**Problem description:** Please transcribe exactly, and only, the lines of the data below between the line holding "Definition pl_default : SerializedPayload_t" and the line holding "(c : CacheChange_t) : CacheChange_t", inclusive.

(Stored dataset items)

•••••

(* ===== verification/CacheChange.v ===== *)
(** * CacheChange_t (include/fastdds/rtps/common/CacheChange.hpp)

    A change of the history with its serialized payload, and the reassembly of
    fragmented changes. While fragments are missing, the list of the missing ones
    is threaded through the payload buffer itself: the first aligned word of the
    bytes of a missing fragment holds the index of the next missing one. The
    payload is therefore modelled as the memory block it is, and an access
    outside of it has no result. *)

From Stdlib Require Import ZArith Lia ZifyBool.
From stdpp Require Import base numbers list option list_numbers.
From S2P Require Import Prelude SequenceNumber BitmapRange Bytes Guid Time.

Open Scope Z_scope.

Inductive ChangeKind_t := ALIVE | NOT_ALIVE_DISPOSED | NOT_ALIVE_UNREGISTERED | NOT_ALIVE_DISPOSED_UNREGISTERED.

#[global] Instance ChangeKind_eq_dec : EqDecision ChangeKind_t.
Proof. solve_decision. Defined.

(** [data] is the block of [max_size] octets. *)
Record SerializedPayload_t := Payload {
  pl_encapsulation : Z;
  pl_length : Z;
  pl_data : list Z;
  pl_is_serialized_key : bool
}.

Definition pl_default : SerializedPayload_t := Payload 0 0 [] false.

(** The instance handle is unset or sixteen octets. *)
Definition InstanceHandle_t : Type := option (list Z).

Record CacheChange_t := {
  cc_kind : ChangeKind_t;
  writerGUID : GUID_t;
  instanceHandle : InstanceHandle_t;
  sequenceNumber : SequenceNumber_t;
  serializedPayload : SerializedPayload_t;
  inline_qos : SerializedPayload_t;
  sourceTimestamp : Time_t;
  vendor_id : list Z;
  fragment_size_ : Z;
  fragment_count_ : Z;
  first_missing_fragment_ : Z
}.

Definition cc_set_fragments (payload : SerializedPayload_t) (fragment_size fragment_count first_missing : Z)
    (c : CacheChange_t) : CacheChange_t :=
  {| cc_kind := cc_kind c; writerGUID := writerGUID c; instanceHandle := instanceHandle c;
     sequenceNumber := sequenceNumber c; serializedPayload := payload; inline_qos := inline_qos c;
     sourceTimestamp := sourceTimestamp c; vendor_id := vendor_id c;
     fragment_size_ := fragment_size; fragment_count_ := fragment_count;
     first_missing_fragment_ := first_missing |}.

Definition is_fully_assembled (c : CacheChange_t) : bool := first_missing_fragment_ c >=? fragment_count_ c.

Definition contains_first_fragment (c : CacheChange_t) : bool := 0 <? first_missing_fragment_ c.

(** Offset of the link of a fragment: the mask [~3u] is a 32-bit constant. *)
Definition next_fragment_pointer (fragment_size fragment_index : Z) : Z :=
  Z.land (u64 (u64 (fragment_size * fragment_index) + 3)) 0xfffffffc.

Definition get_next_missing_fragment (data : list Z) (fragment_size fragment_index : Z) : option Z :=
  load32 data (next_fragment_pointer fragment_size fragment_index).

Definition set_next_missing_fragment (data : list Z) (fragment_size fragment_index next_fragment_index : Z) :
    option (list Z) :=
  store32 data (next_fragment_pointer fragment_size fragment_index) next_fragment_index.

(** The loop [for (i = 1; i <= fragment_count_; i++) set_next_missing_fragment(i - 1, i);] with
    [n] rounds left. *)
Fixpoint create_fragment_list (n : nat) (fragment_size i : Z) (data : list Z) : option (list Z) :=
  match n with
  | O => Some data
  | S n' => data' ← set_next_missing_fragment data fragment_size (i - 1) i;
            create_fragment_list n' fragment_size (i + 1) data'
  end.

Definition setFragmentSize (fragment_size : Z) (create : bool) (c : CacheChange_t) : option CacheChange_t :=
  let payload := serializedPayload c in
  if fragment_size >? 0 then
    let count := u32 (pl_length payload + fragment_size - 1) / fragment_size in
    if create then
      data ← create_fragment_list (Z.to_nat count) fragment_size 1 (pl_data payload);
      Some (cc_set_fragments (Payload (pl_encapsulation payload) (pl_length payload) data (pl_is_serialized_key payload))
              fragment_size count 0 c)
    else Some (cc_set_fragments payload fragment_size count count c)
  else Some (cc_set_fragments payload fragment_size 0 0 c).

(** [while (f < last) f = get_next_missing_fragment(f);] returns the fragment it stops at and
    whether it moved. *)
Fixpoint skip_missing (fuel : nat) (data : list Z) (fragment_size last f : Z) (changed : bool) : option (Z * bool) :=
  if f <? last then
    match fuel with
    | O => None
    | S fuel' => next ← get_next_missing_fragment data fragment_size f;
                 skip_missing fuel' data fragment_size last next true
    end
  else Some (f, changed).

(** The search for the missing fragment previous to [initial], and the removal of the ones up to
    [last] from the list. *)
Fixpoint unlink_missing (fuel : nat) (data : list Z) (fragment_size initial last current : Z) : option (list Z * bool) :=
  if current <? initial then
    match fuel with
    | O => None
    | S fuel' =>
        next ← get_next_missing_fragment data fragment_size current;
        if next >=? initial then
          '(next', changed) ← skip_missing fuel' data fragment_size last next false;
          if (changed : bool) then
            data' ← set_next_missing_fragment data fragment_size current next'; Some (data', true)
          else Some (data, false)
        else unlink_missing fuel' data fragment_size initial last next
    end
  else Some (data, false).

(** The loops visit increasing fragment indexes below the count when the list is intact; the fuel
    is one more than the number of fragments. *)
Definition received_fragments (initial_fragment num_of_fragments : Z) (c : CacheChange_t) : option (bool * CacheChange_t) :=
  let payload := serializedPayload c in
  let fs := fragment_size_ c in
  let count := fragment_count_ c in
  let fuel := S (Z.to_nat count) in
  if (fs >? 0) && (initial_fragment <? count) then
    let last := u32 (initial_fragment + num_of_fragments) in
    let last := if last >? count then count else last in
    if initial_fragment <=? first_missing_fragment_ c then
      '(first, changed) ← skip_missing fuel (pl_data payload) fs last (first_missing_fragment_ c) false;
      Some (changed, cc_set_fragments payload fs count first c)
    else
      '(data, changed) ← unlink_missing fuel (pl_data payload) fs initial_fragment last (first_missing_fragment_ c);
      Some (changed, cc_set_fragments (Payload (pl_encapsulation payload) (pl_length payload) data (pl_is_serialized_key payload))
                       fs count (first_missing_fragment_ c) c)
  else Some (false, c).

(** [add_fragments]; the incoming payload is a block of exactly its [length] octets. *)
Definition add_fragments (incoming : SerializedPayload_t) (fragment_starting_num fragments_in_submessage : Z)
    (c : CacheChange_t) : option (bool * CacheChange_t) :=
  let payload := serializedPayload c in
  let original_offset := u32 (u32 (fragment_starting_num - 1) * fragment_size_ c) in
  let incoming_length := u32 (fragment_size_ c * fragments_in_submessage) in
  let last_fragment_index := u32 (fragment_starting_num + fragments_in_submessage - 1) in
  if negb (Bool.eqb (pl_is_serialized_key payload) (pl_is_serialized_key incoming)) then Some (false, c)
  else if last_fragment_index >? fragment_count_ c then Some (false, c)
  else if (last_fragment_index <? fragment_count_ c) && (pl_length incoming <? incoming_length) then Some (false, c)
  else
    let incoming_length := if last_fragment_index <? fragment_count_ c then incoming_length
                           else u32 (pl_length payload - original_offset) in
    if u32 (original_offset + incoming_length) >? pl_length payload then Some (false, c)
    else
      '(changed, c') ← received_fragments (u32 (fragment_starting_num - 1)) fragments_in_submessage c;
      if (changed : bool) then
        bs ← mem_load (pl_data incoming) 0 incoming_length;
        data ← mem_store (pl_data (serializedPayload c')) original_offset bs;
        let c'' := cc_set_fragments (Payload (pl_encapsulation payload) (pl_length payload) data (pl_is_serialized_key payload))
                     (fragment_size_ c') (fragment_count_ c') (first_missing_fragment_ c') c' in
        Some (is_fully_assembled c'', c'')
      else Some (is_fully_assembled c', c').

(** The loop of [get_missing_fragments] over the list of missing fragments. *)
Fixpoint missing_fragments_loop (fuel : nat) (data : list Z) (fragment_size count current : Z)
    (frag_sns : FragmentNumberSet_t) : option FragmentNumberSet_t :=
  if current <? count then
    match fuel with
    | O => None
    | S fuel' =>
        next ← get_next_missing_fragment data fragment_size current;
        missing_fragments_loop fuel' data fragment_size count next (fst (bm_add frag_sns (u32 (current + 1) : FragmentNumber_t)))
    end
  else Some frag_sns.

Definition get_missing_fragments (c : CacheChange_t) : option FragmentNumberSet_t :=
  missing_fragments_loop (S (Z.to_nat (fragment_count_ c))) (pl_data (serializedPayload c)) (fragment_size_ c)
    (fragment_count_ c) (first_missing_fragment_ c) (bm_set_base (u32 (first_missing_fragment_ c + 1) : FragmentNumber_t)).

•••••

**Exercise answer:**
Definition pl_default : SerializedPayload_t := Payload 0 0 [] false.

(** The instance handle is unset or sixteen octets. *)
Definition InstanceHandle_t : Type := option (list Z).

Record CacheChange_t := {
  cc_kind : ChangeKind_t;
  writerGUID : GUID_t;
  instanceHandle : InstanceHandle_t;
  sequenceNumber : SequenceNumber_t;
  serializedPayload : SerializedPayload_t;
  inline_qos : SerializedPayload_t;
  sourceTimestamp : Time_t;
  vendor_id : list Z;
  fragment_size_ : Z;
  fragment_count_ : Z;
  first_missing_fragment_ : Z
}.

Definition cc_set_fragments (payload : SerializedPayload_t) (fragment_size fragment_count first_missing : Z)
    (c : CacheChange_t) : CacheChange_t :=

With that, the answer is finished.